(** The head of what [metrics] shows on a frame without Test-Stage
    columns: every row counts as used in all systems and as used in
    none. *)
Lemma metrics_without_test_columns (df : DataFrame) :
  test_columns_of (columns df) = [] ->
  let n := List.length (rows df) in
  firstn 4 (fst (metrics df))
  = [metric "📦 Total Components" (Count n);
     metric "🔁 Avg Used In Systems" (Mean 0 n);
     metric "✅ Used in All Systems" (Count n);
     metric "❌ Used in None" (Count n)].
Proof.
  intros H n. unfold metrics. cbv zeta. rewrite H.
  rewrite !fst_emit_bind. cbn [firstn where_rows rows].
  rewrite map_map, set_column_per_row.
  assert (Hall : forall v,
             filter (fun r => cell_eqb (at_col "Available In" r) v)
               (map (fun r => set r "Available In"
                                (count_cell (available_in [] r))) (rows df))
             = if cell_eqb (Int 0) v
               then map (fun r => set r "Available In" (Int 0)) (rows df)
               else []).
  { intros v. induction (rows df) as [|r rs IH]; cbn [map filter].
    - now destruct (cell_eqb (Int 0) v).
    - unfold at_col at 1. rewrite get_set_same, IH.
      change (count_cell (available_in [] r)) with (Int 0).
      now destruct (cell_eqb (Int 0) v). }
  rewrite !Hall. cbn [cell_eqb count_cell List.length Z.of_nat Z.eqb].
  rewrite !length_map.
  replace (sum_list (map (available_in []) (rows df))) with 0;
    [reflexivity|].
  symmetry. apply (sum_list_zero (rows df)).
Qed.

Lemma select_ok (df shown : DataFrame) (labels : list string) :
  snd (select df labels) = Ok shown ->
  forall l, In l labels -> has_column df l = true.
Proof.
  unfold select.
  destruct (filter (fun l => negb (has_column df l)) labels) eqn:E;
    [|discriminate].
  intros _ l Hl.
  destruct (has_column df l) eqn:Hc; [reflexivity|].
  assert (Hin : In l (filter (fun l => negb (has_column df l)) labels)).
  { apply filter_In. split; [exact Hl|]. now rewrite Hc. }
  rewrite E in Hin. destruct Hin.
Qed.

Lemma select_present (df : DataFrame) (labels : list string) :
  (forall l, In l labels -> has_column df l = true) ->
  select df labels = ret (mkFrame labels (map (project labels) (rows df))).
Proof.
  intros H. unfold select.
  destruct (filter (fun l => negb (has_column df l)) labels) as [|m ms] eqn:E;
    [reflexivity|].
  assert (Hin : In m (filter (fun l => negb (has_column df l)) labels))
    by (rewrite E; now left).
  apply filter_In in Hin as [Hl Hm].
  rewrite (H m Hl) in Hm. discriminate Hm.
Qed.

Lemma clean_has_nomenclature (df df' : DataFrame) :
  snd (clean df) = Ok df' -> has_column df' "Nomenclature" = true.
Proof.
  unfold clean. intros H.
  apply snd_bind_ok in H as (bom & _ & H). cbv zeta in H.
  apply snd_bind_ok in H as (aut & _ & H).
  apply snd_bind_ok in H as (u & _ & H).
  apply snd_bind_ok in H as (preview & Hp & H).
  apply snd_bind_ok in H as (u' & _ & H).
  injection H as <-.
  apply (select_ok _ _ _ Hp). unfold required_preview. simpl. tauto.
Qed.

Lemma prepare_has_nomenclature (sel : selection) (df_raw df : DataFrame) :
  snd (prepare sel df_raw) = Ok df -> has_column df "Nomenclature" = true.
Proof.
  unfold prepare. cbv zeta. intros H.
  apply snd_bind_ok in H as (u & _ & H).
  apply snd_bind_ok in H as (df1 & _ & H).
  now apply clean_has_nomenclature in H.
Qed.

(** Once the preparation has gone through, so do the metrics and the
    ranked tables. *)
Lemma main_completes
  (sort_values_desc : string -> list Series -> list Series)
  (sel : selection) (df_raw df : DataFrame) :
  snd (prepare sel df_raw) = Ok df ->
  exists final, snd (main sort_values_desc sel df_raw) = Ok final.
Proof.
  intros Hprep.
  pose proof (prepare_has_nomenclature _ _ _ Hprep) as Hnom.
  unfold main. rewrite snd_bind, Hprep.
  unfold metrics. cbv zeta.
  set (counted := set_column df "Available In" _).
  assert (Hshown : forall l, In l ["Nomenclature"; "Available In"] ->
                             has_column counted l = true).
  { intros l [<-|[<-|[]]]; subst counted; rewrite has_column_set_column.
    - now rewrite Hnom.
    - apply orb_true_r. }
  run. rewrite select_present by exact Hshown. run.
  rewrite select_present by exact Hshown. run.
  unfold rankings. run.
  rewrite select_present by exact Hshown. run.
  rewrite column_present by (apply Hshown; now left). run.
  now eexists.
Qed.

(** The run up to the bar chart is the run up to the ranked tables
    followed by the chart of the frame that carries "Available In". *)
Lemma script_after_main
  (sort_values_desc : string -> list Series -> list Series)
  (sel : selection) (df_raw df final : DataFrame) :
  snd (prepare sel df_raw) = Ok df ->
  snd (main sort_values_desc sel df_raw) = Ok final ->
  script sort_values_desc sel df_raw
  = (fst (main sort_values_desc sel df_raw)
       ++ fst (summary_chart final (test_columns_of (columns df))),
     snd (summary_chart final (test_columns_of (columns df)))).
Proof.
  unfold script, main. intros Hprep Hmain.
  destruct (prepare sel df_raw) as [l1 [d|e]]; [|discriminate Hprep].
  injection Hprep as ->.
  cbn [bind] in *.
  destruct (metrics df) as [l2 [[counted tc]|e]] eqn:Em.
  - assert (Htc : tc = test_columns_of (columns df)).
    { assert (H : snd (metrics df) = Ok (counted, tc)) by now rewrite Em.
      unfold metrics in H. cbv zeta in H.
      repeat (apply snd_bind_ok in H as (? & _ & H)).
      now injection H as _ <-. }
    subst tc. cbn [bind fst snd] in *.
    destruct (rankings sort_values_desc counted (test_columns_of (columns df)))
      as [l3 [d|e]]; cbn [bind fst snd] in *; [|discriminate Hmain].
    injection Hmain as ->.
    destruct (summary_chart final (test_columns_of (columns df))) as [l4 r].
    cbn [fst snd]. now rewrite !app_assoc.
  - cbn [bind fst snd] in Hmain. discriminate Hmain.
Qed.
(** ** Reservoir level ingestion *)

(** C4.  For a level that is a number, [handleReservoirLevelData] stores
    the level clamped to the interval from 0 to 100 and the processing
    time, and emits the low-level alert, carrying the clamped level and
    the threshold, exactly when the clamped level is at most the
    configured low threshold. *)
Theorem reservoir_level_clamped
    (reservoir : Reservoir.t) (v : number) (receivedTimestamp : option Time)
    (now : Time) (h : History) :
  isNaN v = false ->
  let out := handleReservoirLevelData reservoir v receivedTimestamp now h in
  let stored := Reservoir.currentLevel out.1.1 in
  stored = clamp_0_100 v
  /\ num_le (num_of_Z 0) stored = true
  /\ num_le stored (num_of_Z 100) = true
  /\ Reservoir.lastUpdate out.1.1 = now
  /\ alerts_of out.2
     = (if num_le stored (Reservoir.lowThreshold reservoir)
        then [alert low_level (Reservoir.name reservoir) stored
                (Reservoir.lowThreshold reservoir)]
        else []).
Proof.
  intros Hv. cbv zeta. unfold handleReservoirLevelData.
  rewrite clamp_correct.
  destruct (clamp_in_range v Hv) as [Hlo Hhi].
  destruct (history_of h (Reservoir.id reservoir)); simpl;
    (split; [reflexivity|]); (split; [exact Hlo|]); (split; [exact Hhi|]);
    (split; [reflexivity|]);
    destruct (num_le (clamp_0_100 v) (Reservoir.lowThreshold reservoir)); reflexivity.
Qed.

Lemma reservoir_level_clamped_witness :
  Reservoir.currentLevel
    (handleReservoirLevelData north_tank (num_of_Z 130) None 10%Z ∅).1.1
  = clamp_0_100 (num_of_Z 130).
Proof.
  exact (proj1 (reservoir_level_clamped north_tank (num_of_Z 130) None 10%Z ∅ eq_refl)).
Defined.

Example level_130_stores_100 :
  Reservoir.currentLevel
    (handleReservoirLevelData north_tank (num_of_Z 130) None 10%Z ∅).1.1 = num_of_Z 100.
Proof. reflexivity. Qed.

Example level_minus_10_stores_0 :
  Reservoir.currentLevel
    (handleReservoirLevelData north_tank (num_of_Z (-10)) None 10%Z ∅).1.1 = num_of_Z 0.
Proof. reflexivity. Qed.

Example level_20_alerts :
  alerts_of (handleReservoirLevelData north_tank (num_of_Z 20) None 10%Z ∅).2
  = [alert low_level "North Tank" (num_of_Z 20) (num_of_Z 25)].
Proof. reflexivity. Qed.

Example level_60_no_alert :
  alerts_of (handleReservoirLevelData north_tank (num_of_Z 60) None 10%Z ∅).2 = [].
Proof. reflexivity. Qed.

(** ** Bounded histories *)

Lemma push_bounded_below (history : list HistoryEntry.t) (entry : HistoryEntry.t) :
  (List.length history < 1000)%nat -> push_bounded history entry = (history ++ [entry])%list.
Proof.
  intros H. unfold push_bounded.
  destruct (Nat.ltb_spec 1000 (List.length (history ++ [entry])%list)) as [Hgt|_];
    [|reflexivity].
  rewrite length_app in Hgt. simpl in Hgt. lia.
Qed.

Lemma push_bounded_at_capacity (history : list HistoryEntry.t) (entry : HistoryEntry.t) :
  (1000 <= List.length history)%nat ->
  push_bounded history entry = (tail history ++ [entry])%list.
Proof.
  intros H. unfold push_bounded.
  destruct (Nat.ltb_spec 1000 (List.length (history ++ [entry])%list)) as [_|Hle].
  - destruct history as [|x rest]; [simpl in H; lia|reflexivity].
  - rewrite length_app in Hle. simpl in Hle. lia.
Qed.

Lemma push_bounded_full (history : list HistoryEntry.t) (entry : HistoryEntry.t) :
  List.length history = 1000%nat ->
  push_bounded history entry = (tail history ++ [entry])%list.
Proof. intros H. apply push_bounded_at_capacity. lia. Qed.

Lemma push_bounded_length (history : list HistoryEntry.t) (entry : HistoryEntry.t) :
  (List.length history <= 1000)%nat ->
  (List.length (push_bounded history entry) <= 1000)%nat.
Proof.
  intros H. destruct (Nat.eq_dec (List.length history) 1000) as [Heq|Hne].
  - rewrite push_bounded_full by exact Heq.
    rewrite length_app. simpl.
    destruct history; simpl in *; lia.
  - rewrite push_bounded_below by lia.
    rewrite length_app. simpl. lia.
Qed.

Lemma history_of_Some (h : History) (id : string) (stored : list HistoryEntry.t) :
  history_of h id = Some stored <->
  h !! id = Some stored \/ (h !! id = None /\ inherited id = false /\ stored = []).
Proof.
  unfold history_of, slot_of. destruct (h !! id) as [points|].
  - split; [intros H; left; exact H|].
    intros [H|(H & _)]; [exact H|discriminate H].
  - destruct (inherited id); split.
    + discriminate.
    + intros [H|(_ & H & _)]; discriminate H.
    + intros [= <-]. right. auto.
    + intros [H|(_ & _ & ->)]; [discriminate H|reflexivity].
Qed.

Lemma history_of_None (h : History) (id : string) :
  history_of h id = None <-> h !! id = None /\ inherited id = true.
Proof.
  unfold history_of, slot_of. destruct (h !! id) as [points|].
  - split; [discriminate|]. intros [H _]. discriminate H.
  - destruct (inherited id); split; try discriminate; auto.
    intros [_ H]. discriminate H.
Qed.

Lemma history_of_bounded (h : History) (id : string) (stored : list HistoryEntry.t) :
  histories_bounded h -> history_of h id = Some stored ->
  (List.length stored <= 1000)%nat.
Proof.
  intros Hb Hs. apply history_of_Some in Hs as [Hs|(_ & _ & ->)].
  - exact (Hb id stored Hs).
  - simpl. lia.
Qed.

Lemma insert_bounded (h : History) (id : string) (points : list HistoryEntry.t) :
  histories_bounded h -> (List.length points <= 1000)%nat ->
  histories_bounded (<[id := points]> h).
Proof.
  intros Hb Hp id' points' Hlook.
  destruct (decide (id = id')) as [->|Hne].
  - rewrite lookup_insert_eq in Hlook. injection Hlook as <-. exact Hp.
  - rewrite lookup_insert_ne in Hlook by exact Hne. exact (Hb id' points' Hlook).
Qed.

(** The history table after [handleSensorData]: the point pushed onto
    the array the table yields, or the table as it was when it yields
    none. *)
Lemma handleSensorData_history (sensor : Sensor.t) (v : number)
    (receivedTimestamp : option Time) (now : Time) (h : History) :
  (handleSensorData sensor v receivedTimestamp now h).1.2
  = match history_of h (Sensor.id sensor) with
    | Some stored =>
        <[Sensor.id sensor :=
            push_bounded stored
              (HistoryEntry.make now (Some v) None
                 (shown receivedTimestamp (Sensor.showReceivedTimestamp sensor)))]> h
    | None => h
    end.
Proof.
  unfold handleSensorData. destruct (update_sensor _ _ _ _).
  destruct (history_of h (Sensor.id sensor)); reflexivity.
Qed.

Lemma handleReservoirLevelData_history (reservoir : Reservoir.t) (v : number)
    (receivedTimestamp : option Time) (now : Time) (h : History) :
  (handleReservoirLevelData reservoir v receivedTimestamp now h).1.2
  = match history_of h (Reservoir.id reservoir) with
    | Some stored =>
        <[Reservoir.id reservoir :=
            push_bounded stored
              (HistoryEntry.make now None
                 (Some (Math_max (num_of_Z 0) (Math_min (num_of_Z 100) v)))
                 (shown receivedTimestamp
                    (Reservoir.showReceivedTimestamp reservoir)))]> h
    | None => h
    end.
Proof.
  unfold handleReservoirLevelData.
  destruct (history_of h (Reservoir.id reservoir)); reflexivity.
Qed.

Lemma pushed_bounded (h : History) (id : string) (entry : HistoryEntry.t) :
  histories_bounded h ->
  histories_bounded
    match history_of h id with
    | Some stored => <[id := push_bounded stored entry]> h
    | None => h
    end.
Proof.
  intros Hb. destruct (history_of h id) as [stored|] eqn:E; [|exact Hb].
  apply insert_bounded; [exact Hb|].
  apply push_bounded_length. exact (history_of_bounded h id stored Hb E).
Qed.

> _Task brief_:
In the entries above, the lines from the one bearing "cbn [bind] in *." up to and including the one bearing "now injection H" should be transcribed exactly; no other line is wanted.

> _Answer for the task_:
  cbn [bind] in *.
  destruct (metrics df) as [l2 [[counted tc]|e]] eqn:Em.
  - assert (Htc : tc = test_columns_of (columns df)).
    { assert (H : snd (metrics df) = Ok (counted, tc)) by now rewrite Em.
      unfold metrics in H. cbv zeta in H.
      repeat (apply snd_bind_ok in H as (? & _ & H)).
      now injection H as _ <-. }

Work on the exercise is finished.